Abbott was of course not present in Truk on or about January 31, 1983 when Wolfe made the misrepresentations which led to the convictions in this case. The record, including a subsequent affidavit by Mr. Abbott submitted to the trial court at the time of sentencing, is devoid of any suggestion that Abbott had information which-might have influenced the trial court's findings: (1) that Trans Pacific Airline was not incorporated at the time that Wolfe was selling shares in it; (2) that there was no basis for offering shares in that corporation at the rate of $750 per share; (3) and that neither Wolfe nor Trans Pacific Airlines, at the time that Wolfe was assuring that the corporation had airplanes which it would bring to Truk on March 8, actually had any control over or legal right to any airplanes.
Thus, the decision of the trial court that the requisite standards for establishing the need for a deposition under Rule 15(a) of the FSM Rules of Civil Procedure had not been met was fully justified on this record.
Conclusion
The findings of the trial court that Charles Wolfe intentionally created a false impression in the minds of various investors in Truk as to the existence of a corporation having stock, as to the value of that nonexistent stock, and as to the control of that nonexistent corporation and Mr. Wolfe over airplanes, is amply supported by the record. The record also reflects that Mr. Wolfe created these false impressions in the minds of Raymond Setik and the others in order to obtain money from them in the amount of $60,000, and that he was successful in obtaining their money through this deception.

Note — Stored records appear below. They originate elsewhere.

Lemma known_tail d ds : known_domains (d :: ds) → known_domains ds.
Proof. intros Hk e He. apply Hk. by right. Qed.

Lemma narrower_run weight sd_flag : ∀ ds o, known_domains ds →
  ∃ r, narrower ds weight sd_flag o s = Ok r s ∧
    ∀ d, r = Some d → o = Some d ∨ ∃ sd, domains s !! d = Some sd ∧ span_weight sd < weight.
Proof.
  induction ds as [|d ds IH]; intros o Hk; [exists o; split; [done|]; by left|].
  destruct (Hk d ltac:(left)) as [sd Ed]. cbn [narrower]. unfold mbind, M_bind. rewrite (domain_at_run d sd Ed).
  destruct (Z.leb_spec weight (span_weight sd)) as [Hle|Hlt]; [exists o; split; [done|]; by left|].
  destruct (IH (if has_flag (sd_flags sd) sd_flag then Some d else o) (known_tail _ _ Hk)) as (r & -> & Hr). exists r. split; [done|].
  intros e Ee. destruct (Hr e Ee) as [Ho|?]; [|by right]. destruct (has_flag _ _); [|by left]. simplify_eq. right. by exists sd.
Qed.

Lemma span_sums_run : ∀ is_ p n, (∀ i, i ∈ is_ → is_Some (rqs s !! i)) → ∃ r, span_sums is_ p n s = Ok r s.
Proof.
  induction is_ as [|i is_ IH]; intros p n Hk; [by eexists|]. destruct (Hk i ltac:(left)) as [r Er].
  cbn [span_sums]. unfold mbind, M_bind. rewrite (power_of_run s i r Er), (rq_of_cpu_run s i r Er).
  apply IH. intros j Hj. apply Hk. by right.
Qed.

Lemma has_room_run sd : domain_fits sd → ∃ b, has_room sd s = Ok b s.
Proof.
  intros D. unfold has_room, mbind, M_bind. destruct (span_sums_run (sched_domain_span sd) 0 0 (df_span _ D)) as [[p n] ->]. by eexists.
Qed.

(** The domains picked are known; one for an affine wake-up is picked only if wanted. *)
Lemma pick_domains_run prev_cpu sd_flag : ∀ ds want_affine want_sd a o,
  known_domains ds → known_domains (option_list a) → known_domains (option_list o) →
  ∃ a' o', pick_domains ds prev_cpu sd_flag want_affine want_sd a o s = Ok (a', o') s ∧
    known_domains (option_list a') ∧ known_domains (option_list o') ∧ (want_affine = false → a' = a).
Proof.
  induction ds as [|d ds IH]; intros wa ws a o Hk Ha Ho; [by exists a, o|].
  destruct (Hk d ltac:(left)) as [sd Ed]. pose proof (mf_domain fits d sd Ed) as D. pose proof (known_tail _ _ Hk) as Hk'.
  assert (Hd : known_domains (option_list (Some d))) by (intros e He; apply list_elem_of_singleton in He as ->; by exists sd).
  cbn [pick_domains]. unfold mbind, M_bind. rewrite (domain_at_run d sd Ed).
  destruct (negb (has_flag (sd_flags sd) SD_LOAD_BALANCE)); [by apply IH|].
  match goal with |- context [match ?m s with Ok _ _ => _ | Err _ _ => _ end] => assert (Hw : ∃ b, m s = Ok b s) end.
  { destruct (has_flag _ _); [|by eexists]. destruct (has_room_run sd D) as [b ->]. by eexists. }
  destruct Hw as [ws' ->]. set (hit := wa && _ && _).
  assert (Ha' : known_domains (option_list (if hit then Some d else a))) by (by destruct hit).
  assert (Hwa : wa = false → (if hit then Some d else a) = a ∧ (if hit then false else wa) = false) by (intros ->; done).
  destruct (negb ws' && _); [eexists _, _; split_and!; [done..|by intros Hf; destruct (Hwa Hf)]|].
  destruct (negb _).
  - destruct (IH (if hit then false else wa) ws' (if hit then Some d else a) o Hk' Ha' Ho) as (a' & o' & E & H1 & H2 & H3).
    exists a', o'. split_and!; [done..|]. intros Hf. destruct (Hwa Hf) as [Hf1 Hf2]. by rewrite (H3 Hf2).
  - assert (Ho' : known_domains (option_list (if ws' : bool then Some d else o))) by (by destruct ws').
    destruct (IH (if hit then false else wa) ws' (if hit then Some d else a) _ Hk' Ha' Ho') as (a' & o' & E & H1 & H2 & H3).
    exists a', o'. split_and!; [done..|]. intros Hf. destruct (Hwa Hf) as [Hf1 Hf2]. by rewrite (H3 Hf2).
Qed.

Defendant's argument that Wolfe intended to provide air service and did not intend to permanently deprive the investors of their money is of no avail. The crucial point is that by creating the false impression he obtained their money knowing that the risk to them was far beyond any risk to which they would have exposed themselves had his representations been true. The obtaining of money under these circumstances, even though the person obtaining the money has fond hopes of some day making repayment or issuing stock of equal value, nevertheless constitutes theft by deception.
Finally, the trial court was justified in refusing to stop the trial for the deposition of Jerry Abbott. The defendant failed to establish clearly on the record either that Abbott could not and would not have come to testify upon the request of Wolfe, or that Abbott had information which would have been useful to Wolfe in this case.

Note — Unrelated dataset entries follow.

Lemma group_loop_run : ∀ is_ s R covered first last,
  level_ready s sdd span rep sg_of → (∀ i, i ∈ is_ → i ∈ span) → built s R covered first last →
  ∃ s' R' covered', group_loop is_ span sdd covered first last s = Ok (sg_of <$> head R', sg_of <$> list.last R') s' ∧ grown s s' ∧
    built s' R' covered' (sg_of <$> head R') (sg_of <$> list.last R') ∧ (∀ i, i ∈ is_ → rep i ∈ R') ∧ (∀ r, r ∈ R → r ∈ R').
Proof.
  induction is_ as [|i is_ IH]; intros s R covered first last L His B.
  { exists s, R, covered. cbn [group_loop]. pose proof (bu_first _ _ _ _ _ B) as <-. pose proof (bu_last _ _ _ _ _ B) as <-.
    split_and!; try done. intros i Hi. by apply not_elem_of_nil in Hi. }
  assert (Hi : i ∈ span) by (apply His; left). assert (His' : ∀ k, k ∈ is_ → k ∈ span) by (intros k Hk; apply His; by right).
  destruct (get_group_run s sdd span rep sg_of i L Hi) as (s1 & n & p & E1 & G1 & En & Esg & Hq & Hsame).
  cbn [group_loop]. unfold mbind, M_bind. rewrite E1. pose proof (grown_ready _ _ _ _ _ _ G1 L) as L1.
  assert (B1 : built s1 R covered first last) by (eapply built_same; [|exact B]; intros r Hr; by apply Hsame).
  destruct (bool_decide_reflect (i ∈ covered)) as [Hc|Hc].
  { destruct (IH s1 R covered first last L1 His' B1) as (s' & R' & cov' & E & G & B' & H1 & H2). exists s', R', cov'.
    split_and!; [done|by eapply grown_trans|done| |done]. intros k [-> |Hk]%elem_of_cons; [|by apply H1].
    apply H2. by apply (bu_covered _ _ _ _ _ B i Hi). }
  assert (Hn : rep i ∉ R) by (by rewrite <- (bu_covered _ _ _ _ _ B i Hi)).
  destruct (add_group_run s1 R covered first last i n p L1 B1 Hi Hn En Esg Hq) as (s2 & -> & G2 & B2).
  destruct (IH s2 _ _ _ _ (grown_ready _ _ _ _ _ _ G2 L1) His' B2) as (s' & R' & cov' & E & G' & B' & H1 & H2).
  exists s', R', cov'. split_and!; [exact E| |exact B'| |].
  - eapply grown_trans; [exact G1|]. by eapply grown_trans.
  - intros k [-> |Hk]%elem_of_cons; [|by apply H1]. apply H2, elem_of_app. right. by apply list_elem_of_singleton.
  - intros r Hr. apply H2, elem_of_app. by left.
Qed.
End Ring.

(** ** The groups of a domain *)

(** The groups form a ring in this order. *)
Definition ring s (gs : list Z) : Prop :=
  gs ≠ [] ∧ NoDup gs ∧ ∀ k g, gs !! k = Some g → ∃ h, successor s g = Some h ∧
    if decide (S k = length gs) then gs !! 0%nat = Some h else gs !! S k = Some h.

(** Every processor of the span is in exactly one of the groups, and no other is. *)
Definition partition_of s span (gs : list Z) : Prop :=
  (∀ g, g ∈ gs → (∃ i, i ∈ members s g) ∧ ∀ i, i ∈ members s g → i ∈ span) ∧
  (∀ i, i ∈ span → ∃ g, g ∈ gs ∧ i ∈ members s g ∧ ∀ h, h ∈ gs → i ∈ members s h → h = g).

Lemma representative_groups s sdd d sd g i :
  nodes s !! d = Some sd → representative (s <| nodes ::= <[d := sd <| groups := g |>]> |>) sdd i = representative s sdd i.
Proof.
  intros Ed. unfold representative. destruct (sdd_sd sdd !! i) as [e|]; [|done]. simpl.
  assert (Hl : ∀ c, (∃ n n', nodes s !! c = Some n ∧ <[d := sd <| groups := g |>]> (nodes s) !! c = Some n' ∧
                       child n' = child n ∧ node_span n' = node_span n) ∨
                    (nodes s !! c = None ∧ <[d := sd <| groups := g |>]> (nodes s) !! c = None)).
  { intros c. destruct (decide (d = c)) as [<- |Hne].
    - left. exists sd, (sd <| groups := g |>). by rewrite lookup_insert_eq.
    - rewrite lookup_insert_ne by done. destruct (nodes s !! c) as [n|]; [left; by exists n, n|by right]. }
  destruct (Hl e) as [(n & n' & -> & -> & Ec & _)|[-> ->]]; [|done]. simpl. rewrite Ec. destruct (child n) as [c|]; [|done].
  destruct (Hl c) as [(m & m' & -> & -> & _ & Es)|[-> ->]]; [|done]. simpl. by rewrite Es.
Qed.

Lemma ready_groups s sdd span rep sg_of d sd g :
  nodes s !! d = Some sd → level_ready s sdd span rep sg_of →
  level_ready (s <| nodes ::= <[d := sd <| groups := g |>]> |>) sdd span rep sg_of.
Proof. intros Ed [L1 L2 L3 L4]. split; try done. intros i Hi. rewrite (representative_groups s sdd d sd g i Ed). by apply L1. Qed.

The decision of the trial court is therefore AFFIRMED.
* * * *
Footnotes:
1. The language under which Wolfe was convicted is: "A person commits theft if he purposely obtains property of another by deception.
A person deceives if he purposely: (a) creates or reinforces a false impression, including false impressions as to law, value, intention,
or other state of mind ..." 11 F.S.M.C. 934(1)(a). This provision, drawn directly from Section 223.3 of the Model Penal Code drafted
by the American Law Institute, is part of the statutory consolidation of the traditional crimes of larceny, embezzlement, obtaining
property by false pretenses and other similar crimes in the nature of theft.
2. "'Obtain' means: (a) in relation to property, to bring about a transfer or purported transfer of a legal interest in the property... " 11 F.S.M.C. 932(5). By acquiring possession of money, one receives apparent title, thereby "obtaining" the money. See R. Perkins & R. Boyce, Criminal Law 374 (3rd ed. 1982).